(** * Batch image resizing for an attachment column (src/App.tsx)

    A shallow embedding of the two functions of [src/App.tsx] that carry
    the behaviour of the plugin:

    - [processImageWithPixel]: centre crop, scale to the target pixel
      size, white background, JPEG at quality 0.9;
    - [handleConvert]: the batch loop over the records of the active
      table, with its per-attachment and per-record [try]/[catch], the
      three counters, the progress indicator and the log;

    and of what surrounds them in the component: the effect that loads
    the table and selects the default fields ([fetchData]), and what the
    form shows of the state (the button, the status line, the progress
    bar and the log).

    JavaScript numbers are IEEE 754 binary64 values and are modelled by
    the primitive floats of the kernel; strings are byte strings (the
    UTF-8 image of the source text); effects are threaded explicitly
    through a small state-and-exception monad; the host table, the
    network and the browser's image codec are an explicit [World] of
    oracles, each of which sees the history of calls made so far. *)

From Stdlib Require Import ZArith List String Ascii Bool Lia.
From Stdlib Require Import Floats Uint63 QArith DecimalString Lqa.
Import ListNotations.

Close Scope Q_scope.
Local Open Scope string_scope.
Local Open Scope list_scope.
(** * The Python binding of the Tetris learning environment

    A shallow embedding of [python-api/environment.py]: the [Environment]
    class, the functions of the shared library it reaches through cffi, and
    the glue between the two (UTF-8 encoding of the ROM path, cffi buffers,
    numpy views).  The emulator itself is compiled Rust code that the Python
    file only declares (the [ffi.cdef] block), so it enters as an interface,
    [Backend]; a backend written after the specification, [SpecBackend], and
    a small executable emulator, [Stub], instantiate it. *)

From Stdlib Require Import ZArith Lia String.
From stdpp Require Import base gmap list.

Local Open Scope Z_scope.

(** ** Fixed-width integers and their layout in memory *)

(** [uint32_t]: the value modulo 2^32. *)
Definition to_uint32 (z : Z) : Z := z mod 2 ^ 32.

(** [int32_t]: two's complement reading of the low 32 bits. *)
Definition to_int32 (z : Z) : Z := (z + 2 ^ 31) mod 2 ^ 32 - 2 ^ 31.

Definition in_int32 (z : Z) : Prop := - 2 ^ 31 <= z < 2 ^ 31.

(** The four bytes of a 32-bit word, least significant first (the library is
    only built for x86 hosts, see the TODO next to [libpath]). *)
Definition le_bytes32 (u : Z) : list Z :=
  [ Z.land u 255;
    Z.land (Z.shiftr u 8) 255;
    Z.land (Z.shiftr u 16) 255;
    Z.land (Z.shiftr u 24) 255 ].

(** The unsigned word held by four bytes, least significant first. *)
Definition le_word32 (b0 b1 b2 b3 : Z) : Z :=
  b0 + Z.shiftl b1 8 + Z.shiftl b2 16 + Z.shiftl b3 24.

(** numpy element types that matter here. [get_pixels] asks for ["int32"];
    the C declaration of the buffer is [uint32_t]. *)
Inductive dtype := int32 | uint32.

Definition itemsize (d : dtype) : Z := 4.

Definition decode_item (d : dtype) (b0 b1 b2 b3 : Z) : Z :=
  match d with
  | int32 => to_int32 (le_word32 b0 b1 b2 b3)
  | uint32 => le_word32 b0 b1 b2 b3
  end.

(** Reading consecutive items out of raw bytes; trailing bytes that do not
    fill an item are ignored. *)
Fixpoint decode_items (d : dtype) (bs : list Z) : list Z :=
  match bs with
  | b0 :: b1 :: b2 :: b3 :: rest => decode_item d b0 b1 b2 b3 :: decode_items d rest
  | _ => []
  end.

(** ** [str.encode(encoding="UTF-8")]

    A Python [str] is a sequence of code points; the strict UTF-8 codec
    refuses surrogates (and nothing above U+10FFFF exists). *)
Definition utf8_code_point (c : Z) : option (list Z) :=
  if (c <? 0) then None
  else if (c <? 128) then Some [c]
  else if (c <? 2048) then
    Some [Z.lor 192 (Z.shiftr c 6); Z.lor 128 (Z.land c 63)]
  else if ((55296 <=? c) && (c <=? 57343))%bool then None
  else if (c <? 65536) then
    Some [Z.lor 224 (Z.shiftr c 12);
          Z.lor 128 (Z.land (Z.shiftr c 6) 63);
          Z.lor 128 (Z.land c 63)]
  else if (c <=? 1114111) then
    Some [Z.lor 240 (Z.shiftr c 18);
          Z.lor 128 (Z.land (Z.shiftr c 12) 63);
          Z.lor 128 (Z.land (Z.shiftr c 6) 63);
          Z.lor 128 (Z.land c 63)]
  else None.

Fixpoint str_encode (s : list Z) : option (list Z) :=
  match s with
  | [] => Some []
  | c :: rest =>
      match utf8_code_point c, str_encode rest with
      | Some bs, Some bss => Some (bs ++ bss)
      | _, _ => None
      end
  end.

(** ** The declarations of [ffi.cdef] *)

(** [typedef enum { Up = 0, ..., Start = 7 } Key;] *)
Inductive Key : Set := Up | Down | Left | Right | B | A | Select | Start.

(** The integer each enumerator stands for; [lib.Up] is the Python int 0. *)
Definition key_value (k : Key) : Z :=
  match k with
  | Up => 0 | Down => 1 | Left => 2 | Right => 3
  | B => 4 | A => 5 | Select => 6 | Start => 7
  end.

(** The conversion done on the C side of the call. *)
Definition key_of_value (z : Z) : option Key :=
  match z with
  | 0 => Some Up | 1 => Some Down | 2 => Some Left | 3 => Some Right
  | 4 => Some B | 5 => Some A | 6 => Some Select | 7 => Some Start
  | _ => None
  end.

Definition all_keys : list Key := [Up; Down; Left; Right; B; A; Select; Start].

#[export] Instance Key_eq_dec : EqDecision Key.
Proof. solve_decision. Defined.

(** The functions the shared library exports, as functions on the state of
    one [Environment] instance of the library (the [inst] behind an
    [Environment *]).  Integer results are the mathematical values; the
    C types are applied where the call crosses into Python.

    - [be_initialize]: [initialize_environment], on the bytes of the path;
      [None] is the null pointer.
    - [be_start_episode]: the new state and the [int32_t] status.
    - [be_get_pixels]: the words of the buffer the returned pointer leads to. *)
Class Backend (inst : Type) := {
  be_initialize : list Z -> option inst;
  be_start_episode : inst -> inst * Z;
  be_run_frame : inst -> inst;
  be_is_running : inst -> bool;
  be_set_key_state : inst -> Key -> bool -> inst;
  be_get_score : inst -> Z;
  be_get_pixels : inst -> list Z;
}.

(** ** Python values, exceptions and the state of the process *)

(** What the attribute [self.__obj] may hold: a cdata pointer of type
    [Environment *] (by address, 0 being [ffi.NULL]) or [None]. *)
Inductive pyval := CData (p : N) | PyNone.

(** The [const uint32_t *] cdata returned by [lib.get_pixels]: it points
    into the instance at address [owner]. *)
Record pixel_ptr := PixelsOf { owner : N }.

(** A cffi buffer object: [size] raw bytes starting at a pointer.  cffi
    buffers support item assignment, whatever the [const] of the pointer
    they were made from, so [buf_readonly] is false for all of them. *)
Record buffer_obj := mkBuffer {
  buf_ptr : pixel_ptr;
  buf_size : Z;
  buf_readonly : bool;
}.

(** A one-dimensional numpy array that borrows the memory of a buffer. *)
Record ndarray := mkArray {
  arr_base : buffer_obj;
  arr_dtype : dtype;
  arr_count : Z;
  arr_writeable : bool;
}.

(** What a method of [Environment] hands back to its caller. *)
Inductive value :=
| VNone
| VBool (b : bool)
| VInt (z : Z)
| VArray (a : ndarray).

Inductive exn :=
| Exception_ (msg : string)
| UnicodeEncodeError
| AttributeError
| TypeError
| OverflowError
| ValueError.

(** The calls that reach the shared library, in the order they are made. *)
Inductive call :=
| CInitialize (rom_path : list Z)
| CDestroy (p : N)
| CStartEpisode (p : N)
| CRunFrame (p : N)
| CIsRunning (p : N)
| CSetKeyState (p : N) (key : Z) (pressed : bool)
| CGetScore (p : N)
| CGetPixels (p : N).

(** One [Environment] object and the library it talks to.
    [_Environment__obj] is the (name-mangled) attribute [self.__obj], absent
    until [__init__] binds it; [heap] holds the instances the library has
    allocated and not yet destroyed; [trace] is the log of library calls. *)
Record state {inst : Type} := mkState {
  _Environment__obj : option pyval;
  heap : gmap N inst;
  trace : list call;
}.
Arguments state : clear implicits.
Arguments mkState {inst} _ _ _.

(** A call returns, raises, or has no defined behaviour (the library was
    handed a pointer that is null or dangling, or an enumerator that does
    not exist). *)
Inductive result (inst T : Type) :=
| Ok (v : T) (s : state inst)
| Raise (e : exn) (s : state inst)
| Undefined.
Arguments Ok {inst T} v s.
Arguments Raise {inst T} e s.
Arguments Undefined {inst T}.

Definition M (inst T : Type) : Type := state inst -> result inst T.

# Work instructions:
How many lines of the listing contain "cffi"? Say only that number.

# Answer to this exercise:
3